此外,行政處罰給安碩信息業務發展帶來的不利影響已發酵,並影響到2016年度業績。安碩信息在2017年2月底發布了業績快報,歸屬上市公司股東凈利潤同比跌逾191%。公司方面表示,這主要是由於在2015年8月被立案調查後,客戶對公司的業務能力產生了一定的疑慮,並導致合同簽署周期延長、項目執行節奏放緩;公司人力資源也無法得到充分利用,造成部分項目超預算投入且不能帶來預期進度的收益,因此項目執行效率下降。
“當前的監管是一個立體的體系,包括基於股價異動的事前預警、事中調查、事後處罰,安碩信息這個案例就充分體現了這三道防線的作用發揮,目前處罰不只是行政處罰,還有刑事責任和民事賠償責任。”稽查人員強調。
全市場的警鐘
因“吹牛”而被處罰,安碩信息的教訓著實為整個A股市場敲響了警鐘。但一紙處罰決定書,並不是整個事件的終點,關於“治”與“防”的討論才剛剛開始。安碩信息的立案調查和行政處罰,是對誤導性陳述界定的一次有效探索。
誤導性陳述,是《證券法》中信披違法違規行為的一種,其他形式還包括虛假記載、重大遺漏和不當信息披露。在此前證監會立案調查和處罰的案例中,後三種形式的違規案例較為常見,違規形式則主要體現在具體的某一個或幾個信息披露文件中。相比之下,介於上述兩者之間的誤導性陳述主要體現在文字陳述上,由於表現形式為信息披露的不準確、不完整,因此在理論和實例中都較難界定,稽查工作的難度大大提升。
以安碩信息為例,上市公司與涉案分析師的勾兌和操作在A股市場並不鮮見,但如何明確其中的違法違規邊界,是監管稽查工作面臨的首要挑戰。以安碩信息為例,案件持續時間長,炮制概念、穿插式信息披露等手法極為隱蔽。
具體來看,安碩信息的違法事實主要可概括為三方面。首先,安碩信息互聯網金融相關業務信息不符合現實狀況,包括互聯網金融相關業務收入極小、對外宣傳的互聯網金融相關業務商業運營能力有限。此外,安碩信息互聯網金融相關業務缺乏未來實現的基礎,主要體現在上市公司上述業務的決策隨意、資金計劃不充分、可行性研究不足。同時,安碩信息宣傳披露互聯網金融相關業務信息也具有片面性,選擇性披露利好信息、規避不利信息,混淆互聯網金融業務和互聯網金融服務業務概念等。
證監會稽查人員介紹,誤導性稱述的違規多半會選擇打擦邊球,信息披露不真實、不準確,沒有反映事件全貌,比如報喜不報憂、選擇性地披露、對事情潛在的風險沒有披露等。但誤導性陳述往往又體現為持續性的過程,在單一時間節點上的違法性不明顯,需要拉長時間戰線才能將違法行為看得較為清楚。

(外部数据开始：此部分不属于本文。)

(** ** Actions *)

Lemma rk_load {V B} (view : receiver → V) K l (k : V → rp B) Q :
  rstable K → (∀ s, recv_inv s → K s → kr K l (k (view s)) Q) → kr K l (pbind (load view) k) Q.
Proof using Type.
  intros Hst Hk. apply k_same; [done|]. intros s Hs HK.
  split_and!; [done|by apply move_same|lia|by apply Hk].
Qed.

(** A read that shows a fact for good. *)
Lemma rk_learn {B} (view : receiver → bool) φ K l (k : bool → rp B) Q :
  rstable K → rstable φ → (∀ s, recv_inv s → K s → view s = true → φ s) →
  kr (λ s, K s ∧ φ s) l (k true) Q → kr K l (k false) Q → kr K l (pbind (load view) k) Q.
Proof using Type.
  intros HK Hφ Hl Ht Hf. apply k_act. intros s Hs _ HKs. split_and!; [done|by apply move_same|].
  destruct (view s) eqn:Hv.
  - exists l, (λ s, K s ∧ φ s). split_and!; [intros x; lia|done|by apply Hl|by apply stable_and|done].
  - exists l, K. split_and!; [intros x; lia|done..].
Qed.

(** ** The buffer *)

Lemma filter_snoc {V} (keep : V → Prop) {dec : ∀ v, Decision (keep v)} (vs : list V) last :
  filter keep (vs ++ [last]) = filter keep vs ++ if decide (keep last) then [last] else [].
Proof using Type. by rewrite filter_app. Qed.

Lemma snoc_as {X} `{EqDecision X} (l : list (M * X)) m (x y : X) :
  (filter (λ p, p.2 = y) (l ++ [(m, x)])).*1 =
  (filter (λ p, p.2 = y) l).*1 ++ (if decide (x = y) then [m] else []).
Proof using Type. rewrite filter_snoc, fmap_app. simpl. by case_decide. Qed.

Lemma chan_recv_some {A} (c : chan A) x xs :
  chan_buf c = x :: xs → chan_recv c = Done (Some x) (mkChan (chan_cap c) xs (chan_closed c)).
Proof using Type. unfold chan_recv. by intros ->. Qed.

(** Taking the oldest message off. *)
Definition take_off (msg : directInboundMessage) (xs : list directInboundMessage) (f : fate)
    (s : receiver) : receiver :=
  note (note_taken (pointer msg) f)
    (set_buffer (mkChan (chan_cap (buffer s)) xs (chan_closed (buffer s))) s).

Lemma receive_buffer_spec f g s :
  match receive_buffer f g s with
  | AOk (Got msg) s' => ∃ xs, chan_buf (buffer s) = msg :: xs ∧ s' = g msg (take_off msg xs f s)
  | AOk GotClosed s' => s' = s ∧ emptied s
  | AOk _ _ | APanic _ => False
  | ABlock => True
  end.
Proof using Type.
  unfold receive_buffer, chan_recv. destruct (chan_buf (buffer s)) as [|x xs] eqn:Hb.
  - destruct (chan_closed (buffer s)) eqn:Hc; [|done]. done.
  - by exists xs.
Qed.

Lemma inv_take_received msg xs s : recv_inv s → chan_buf (buffer s) = msg :: xs →
  recv_inv (take_off msg xs Received s).
Proof using Type.
  intros Hs Hb. destruct Hs.
  split; try assumption; unfold drained_count, taken_as, turned_as, closed in *; simpl;
    rewrite ?snoc_as, ?Hb in *; simpl in *; rewrite ?app_nil_r; try assumption.
  - rewrite inv_fifo0, fmap_app. simpl. by rewrite <-app_assoc.
  - lia.
  - intros m d ?%inv_room0. lia.
  - by intros [? [=]]%inv_flag0.
Qed.

Lemma inv_take_handed msg xs s : recv_inv s → chan_buf (buffer s) = msg :: xs →
  runner (past s) = Running None →
  recv_inv (note (at_runner (Running (Some (pointer msg)))) (take_off msg xs Handed s)).
Proof using Type.
  intros Hs Hb Hr. destruct Hs.
  split; try assumption; unfold drained_count, taken_as, turned_as, closed, in_hand in *; simpl;
    rewrite ?snoc_as, ?Hb, ?Hr in *; simpl in *; rewrite ?app_nil_r in *; try assumption.
  - rewrite inv_fifo0, fmap_app. simpl. by rewrite <-app_assoc.
  - lia.
  - intros m d ?%inv_room0. lia.
  - by intros [? [=]]%inv_flag0.
  - by intros ?%inv_complete0.
  - by rewrite inv_called0.
  - intros x Hx. specialize (inv_before0 x Hx). destruct x; simpl in *; try done.
    rewrite Hr in inv_before0. by apply bool_decide_eq_false in inv_before0 as [].
Qed.

Lemma inv_take_drained msg xs n s : recv_inv s → chan_buf (buffer s) = msg :: xs → closed s →
  reported (past s) = None → drained_count s = n →
  let s' := note (note_drained (pointer msg))
    (set_buffer (mkChan (chan_cap (buffer s)) xs (chan_closed (buffer s))) s) in
  recv_inv s' ∧ drained_count s' = S n.
Proof using Type.
  intros Hs Hb Hc Hr Hn. unfold drained_count in *. split.
  - destruct Hs.
    split; try assumption; unfold drained_count, taken_as, turned_as, closed in *; simpl;
      rewrite ?snoc_as, ?Hb in *; simpl in *; rewrite ?app_nil_r; try assumption.
    + rewrite inv_fifo0, fmap_app. simpl. by rewrite <-app_assoc.
    + lia.
    + intros m d ?%inv_room0. lia.
    + by intros [? [=]]%inv_flag0.
    + by rewrite inv_freed0.
    + congruence.
    + intros k Hk. congruence.
  - unfold taken_as in *. simpl. rewrite snoc_as, length_app. simpl. lia.
Qed.

Lemma move_take msg xs f s : chan_buf (buffer s) = msg :: xs → recv_move s (take_off msg xs f s).
Proof using Type. intros Hb. apply move_same; try done. unfold closed. simpl. rewrite Hb. simpl. auto with lia. Qed.

Lemma drained_take msg xs f s : f ≠ Drained → drained_count (take_off msg xs f s) = drained_count s.
Proof using Type.
  intros Hf. unfold drained_count, taken_as. simpl. rewrite snoc_as, decide_False, app_nil_r by done. done.
Qed.

Lemma held_take msg xs f s x : f ≠ Drained → rheld (take_off msg xs f s) x = rheld s x.
Proof using Type.
  intros Hf. destruct x as [ph|y|y]; simpl; [done|by destruct y|].
  destruct y; simpl; try done. by rewrite drained_take.
Qed.

(** The announcement that the closed buffer is empty. *)
Lemma k_notify {B} K l (k : unit → rp B) Q :
  rstable K → (∀ s, K s → emptied s) → kr K l (k tt) Q → kr K l (pbind notify_empty k) Q.
Proof using Type.
  intros Hst HK Hk. apply k_change; [done|]. intros s Hs Hf HKs. destruct (HK s HKs) as [Hc He].
  destruct (decide (bufferEmptyOnTerminateFlag s = false)) as [Hfl|Hfl].
  - split_and!; [destruct Hs; split; try assumption; auto|by apply move_same|].
    exists (Extra AnnounceEmpty :: l). split.
    + pose proof (inv_emptied s Hs) as Hem. rewrite Hfl in Hem.
      destruct (bufferEmptyOnTerminate s) eqn:Hb; [by discriminate Hem|].
      count.
    + apply k_change; [done|]. clear s Hs Hf HKs Hc He Hfl. intros s Hs Hf HKs.
      destruct (fits_announce _ _ Hf) as [Hfl Hb]. rewrite Hb.
      split_and!; [by destruct Hs; split|by apply move_same|]. exists l. split; [|done].
      count.
  - split_and!; [done|by apply move_same|]. exists l. split; [intros x; lia|]. done.
Qed.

因“吹牛”而被處罰,安碩信息的教訓為整個A股市場敲響了警鐘。除了在陳述性違規的監管實踐中做出了有效探索之外,安碩信息一案,還再次強調了各市場主體遵守職業準則、合規管理的重要性。
對於安碩信息的各個當事方,券商分析師與上市公司受到頂格處罰,這緣於雙方均未能歸位盡責。上市公司是資本市場的基石,但安碩信息卻脫離實際情況進行忽悠式信息披露。“企業家應該有理想和夢想,但信披應該有一個合理的邊界,信披應該合法、嚴謹,不能把遠景規劃作為事實披露出來。不能做夢的人直接去對接投資者,投資者會信以為真。”李東強調。
分析師擔任著重要的市場賣方角色,其行為未能合法合規。根據《證券法》七十八條規定,禁止證券服務機構及其從業人員在證券交易活動中作出虛假陳述或者信息誤導。此外,東方證券在此次案件中免於處罰,主要是因為按照現有的規定,東方證券僅對研究報告負責,而所發出的郵件並沒有經過風控,所以難以問責。對此,東方證券也在調查後反思表態,未來分析師發出的郵件和研報都需要重點審查。